Cognitive Functioning In Bipolar Disorder


Vikash Dixit, Pradeep Kumar Yadav

BACKGROUND Patients with bipolar disorder, cycle through episodes of mania, depression and euthymia, leading to dramatic fluctuations in energy, mood, social behaviour and cognitive functioning. It presents with dysfunctioning in cognition, particularly executive functioning, attention, processing speed, verbal learning and declarative memory. Cognitive dysfunctioning not only occurs in acute phase but also in remission phase. We compared the frequency and types of neurocognitive deficits and factors influencing them in individuals with Bipolar I disorder in euthymic state with healthy control. METHODS The study included 50 euthymic patients with bipolar I disorder and were compared with 50 healthy controls on cognitive functions. Diagnosis of bipolar disorder I was made following DSM IV TR criteria and current euthymic state was established by applying YMRS and HDRS scale. Neurocognitive performance was assessed on MMSE, Frontal Assessment Battery, Trail Making Test A and B. Statistical tests used were chi square test, ANOVA and Pearson’s correlation using SPSS 20 software. RESULTS Patients with bipolar I disorder were found cognitively impaired in comparison to control group particularly in attention, working memory, and executive functioning. Factors affecting neurocognitive performance were early onset, age, duration of illness and number of episodes.

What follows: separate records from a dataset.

(** C2. When the entry of [k] has age >= ttl at the call, [get(k)]
    returns [None] and deletes the entry: [k] is no longer a key of the
    mapping, and [get_stats] afterwards reports one entry less in
    [total_entries] than it would have before. *)
Theorem get_stale_removes (c : Cache) (k : string) (v : pyval) (inserted_at now now' : Q) :
  cache c !! k = Some (v, inserted_at) →
  (ttl c <= now - inserted_at)%Q →
  let c' := (get now k c).2 in
  (get now k c).1 = Ok VNone ∧
  cache c' = delete k (cache c) ∧
  cache c' !! k = None ∧
  ∃ st st', get_stats now' c = (Ok st, c) ∧ get_stats now' c' = (Ok st', c') ∧
            total_entries st' = total_entries st - 1.
Proof.
  intros Hk Hage c'. subst c'. rewrite (get_expired now k c v inserted_at) by done.
  simpl. split_and!; [done | done | apply lookup_delete_eq |].
  eexists _, _. split; [apply get_stats_eq|]. split; [apply get_stats_eq|].
  simpl. rewrite map_size_delete_Some by eauto.
  assert (size (cache c) ≠ 0%nat) as Hne.
  { intros Hsz. apply map_size_empty_inv in Hsz.
    rewrite Hsz in Hk. by rewrite lookup_empty in Hk. }
  lia.
Qed.

Lemma get_stale_removes_witness :
  cache one_entry !! "u:page1" = Some (VStr "gists", 0%Q) ∧
  (ttl one_entry <= 400 - 0)%Q ∧
  let c' := (get 400 "u:page1" one_entry).2 in
  (get 400 "u:page1" one_entry).1 = Ok VNone ∧
  cache c' = delete "u:page1" (cache one_entry) ∧
  cache c' !! "u:page1" = None ∧
  ∃ st st', get_stats 400 one_entry = (Ok st, one_entry) ∧
            get_stats 400 c' = (Ok st', c') ∧
            total_entries st' = total_entries st - 1.
Proof.
  split; [reflexivity|]. split; [vm_compute; discriminate|].
  apply (get_stale_removes one_entry "u:page1" (VStr "gists") 0 400 400).
  - reflexivity.
  - vm_compute; discriminate.
Defined.

(** C3. [get_stats] leaves the cache exactly as it was (no entry is
    removed, expired or not). It reports the number of stored entries as
    [total_entries], the number of entries of age < ttl as
    [valid_entries] and the number of entries of age >= ttl as
    [expired_entries], and the last two add up to the first. An entry that
    is expired and still stored is among those counted in
    [expired_entries] and not among those counted in [valid_entries]. *)
Theorem get_stats_observes (now : Q) (c : Cache) :
  ∃ st, get_stats now c = (Ok st, c) ∧
    total_entries st = Z.of_nat (size (cache c)) ∧
    valid_entries st = Z.of_nat (size (valid_part now c)) ∧
    expired_entries st = Z.of_nat (size (expired_part now c)) ∧
    valid_entries st + expired_entries st = total_entries st ∧
    ttl_seconds st = ttl c ∧
    ∀ k v inserted_at,
      cache c !! k = Some (v, inserted_at) → (ttl c <= now - inserted_at)%Q →
      expired_part now c !! k = Some (v, inserted_at) ∧ valid_part now c !! k = None.
Proof.
  eexists. split; [apply get_stats_eq|]. simpl. split_and!; try done.
  - pose proof (size_valid_expired now c). lia.
  - intros k v ts Hk Hage. split.
    + by apply expired_part_lookup.
    + by eapply valid_part_expired.
Qed.

Lemma get_stats_observes_witness :
  ∃ st, get_stats 400 one_entry = (Ok st, one_entry) ∧
    total_entries st = 1 ∧ valid_entries st = 0 ∧ expired_entries st = 1 ∧
    expired_part 400 one_entry !! "u:page1" = Some (VStr "gists", 0%Q) ∧
    valid_part 400 one_entry !! "u:page1" = None.
Proof.
  destruct (get_stats_observes 400 one_entry)
    as (st & Hst & Htot & Hval & Hexp & _ & _ & Hin).
  exists st. split; [exact Hst|].
  split; [rewrite Htot; reflexivity|].
  split; [rewrite Hval; reflexivity|].
  split; [rewrite Hexp; reflexivity|].
  apply (Hin "u:page1" (VStr "gists") 0%Q).
  - reflexivity.
  - vm_compute; discriminate.
Defined.

(** [Cache.clear] has no [return] statement: what a call gives is [None],
    not the number of entries it removed. *)
Lemma clear_does_not_return_count :
  (clear one_entry).1 = Ok VNone ∧ (clear one_entry).1 ≠ Ok (VInt (len one_entry)).
Proof. split; [reflexivity | discriminate]. Qed.

(** C4, as the code has it. [Cache.clear] removes all entries and returns
    [None]; the count is taken by its caller: [handle_cache_clear] reads
    [len(gist_cache.cache)] before the call and reports exactly that
    count as [entries_removed], leaving an empty cache and the objects of
    the store untouched. After either, [get_stats] reports
    [total_entries = 0]. *)
Theorem clear_empties (c : Cache) (s : server) (now : Q) :
  (clear c = (Ok VNone, {| cache := ∅; ttl := ttl c |}) ∧
   ∃ st, get_stats now (clear c).2 = (Ok st, (clear c).2) ∧ total_entries st = 0) ∧
  (handle_cache_clear s =
     (Ok {| status := 200; content_type := "application/json";
            x_cache_status := None;
            payload := BodyCleared (Z.of_nat (size (cache (gist_cache s)))) |},
      {| heap := heap s;
         gist_cache := {| cache := ∅; ttl := ttl (gist_cache s) |} |}) ∧
   ∃ st, get_stats now (gist_cache (handle_cache_clear s).2)
         = (Ok st, gist_cache (handle_cache_clear s).2) ∧
         total_entries st = 0).
Proof.
  split; (split; [reflexivity|]).
  - eexists. split; [apply get_stats_eq|]. reflexivity.
  - eexists. split; [apply get_stats_eq|]. reflexivity.
Qed.


(** The clock has to move forward for that: a reading taken before the
    insertion gives a negative age, which is below a ttl of 0. *)
Example nonpositive_ttl_clock_set_back :
  get (-1) "u:page1" one_entry_ttl0 = (Ok (VStr "gists"), one_entry_ttl0).
Proof. vm_compute. reflexivity. Qed.


(** C6. [remove(k)] never raises. When [k] is not stored it leaves the
    cache exactly as it was; when [k] is stored it deletes the entry of
    [k] and no other: every other key keeps its entry, and the ttl is
    kept. *)
Theorem remove_safe (c : Cache) (k : string) :
  ∃ c', remove k c = (Ok VNone, c') ∧
    (cache c !! k = None → c' = c) ∧
    cache c' = delete k (cache c) ∧
    cache c' !! k = None ∧
    (∀ k', k' ≠ k → cache c' !! k' = cache c !! k') ∧
    ttl c' = ttl c.
Proof.
  destruct (cache c !! k) as [e|] eqn:Hk.
  - exists (with_cache (delete k) c). split; [by eapply remove_present|].
    simpl. split_and!; try done.
    + apply lookup_delete_eq.
    + intros k' Hne. by apply lookup_delete_ne.
  - exists c. split; [by apply remove_absent|].
    split_and!; try done.
    by rewrite delete_id.
Qed.

Lemma remove_safe_witness :
  remove "other" one_entry = (Ok VNone, one_entry) ∧
  ∃ c', remove "u:page1" one_entry = (Ok VNone, c') ∧ cache c' !! "u:page1" = None.
Proof.
  split.
  - destruct (remove_safe one_entry "other") as (c' & Hrm & Hsame & _).
    rewrite Hrm. rewrite Hsame; reflexivity.
  - destruct (remove_safe one_entry "u:page1") as (c' & Hrm & _ & _ & Hgone & _).
    exists c'. split; assumption.
Defined.

(** ** The cache key *)

Lemma append_nil (b : string) : "" +:+ b = b.
Proof. reflexivity. Qed.

Lemma append_cons (x : ascii) (a b : string) : String x a +:+ b = String x (a +:+ b).
Proof. reflexivity. Qed.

CONCLUSIONS Our study suggests that Euthymic Bipolar I patients had significant frontal dysfunction and impairment in psychomotor speed, visual conceptualization and visuomotor tracking. Neuropsychological deficits in remission period impair sociooccupational functions which lead to poor compliance and more relapses. This highlights the need of routine assessment and early interventions even in euthymic stage.